What you need to do: Could each record be restated word for word?
Data provided START
(* ===== verification/GnuHashSet.v ===== *)
(** * The hash table of hash.c is a set

    A table in use stands for the collection of its entries.  The hasher and
    the comparator are those of any client that satisfies [LawfulHash]; the
    functions hash.c uses when the client gives none are an instance.  As long
    as the table is not resized, insertion, deletion and lookup are those of a
    set, whatever allocations fail; the walks see every entry once; clearing
    and freeing give back every block.  Resizing breaks the table, which the
    last section shows on examples. *)

From S2P Require Import Prelude Arrays CStrings Heap HashSizes GnuHash.
Open Scope Z_scope.

(** ** The client's functions *)

(** [same] is an equivalence of entries that the hash respects.  Both
    functions return for all arguments: hash_find_entry calls the comparator
    on the NULL of an empty bucket. *)
Class LawfulHash (hasher : Z -> Z -> res Z) (comparator : Z -> Z -> res bool)
    (slot : Z -> Z -> Z) (same : Z -> Z -> bool) : Prop := {
  lawful_hasher d n : 0 < n -> hasher d n = Ok (slot d n);
  lawful_slot d n : 0 < n -> 0 <= slot d n < n;
  lawful_comparator a b : comparator a b = Ok (same a b);
  lawful_null a : a <> 0 -> same a 0 = false;
  lawful_refl a : same a a = true;
  lawful_sym a b : same a b = same b a;
  lawful_trans a b c : same a b = true -> same b c = true -> same a c = true;
  lawful_respects a b n : same a b = true -> slot a n = slot b n
}.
Data provided END
Task solution:
(* ===== verification/GnuHashSet.v ===== *)
(** * The hash table of hash.c is a set

    A table in use stands for the collection of its entries.  The hasher and
    the comparator are those of any client that satisfies [LawfulHash]; the
    functions hash.c uses when the client gives none are an instance.  As long
    as the table is not resized, insertion, deletion and lookup are those of a
    set, whatever allocations fail; the walks see every entry once; clearing
    and freeing give back every block.  Resizing breaks the table, which the
    last section shows on examples. *)

From S2P Require Import Prelude Arrays CStrings Heap HashSizes GnuHash.
Open Scope Z_scope.

(** ** The client's functions *)

(** [same] is an equivalence of entries that the hash respects.  Both
    functions return for all arguments: hash_find_entry calls the comparator
    on the NULL of an empty bucket. *)
Class LawfulHash (hasher : Z -> Z -> res Z) (comparator : Z -> Z -> res bool)
    (slot : Z -> Z -> Z) (same : Z -> Z -> bool) : Prop := {
  lawful_hasher d n : 0 < n -> hasher d n = Ok (slot d n);
  lawful_slot d n : 0 < n -> 0 <= slot d n < n;
  lawful_comparator a b : comparator a b = Ok (same a b);
  lawful_null a : a <> 0 -> same a 0 = false;
  lawful_refl a : same a a = true;
  lawful_sym a b : same a b = same b a;
  lawful_trans a b c : same a b = true -> same b c = true -> same a c = true;
  lawful_respects a b n : same a b = true -> slot a n = slot b n
}.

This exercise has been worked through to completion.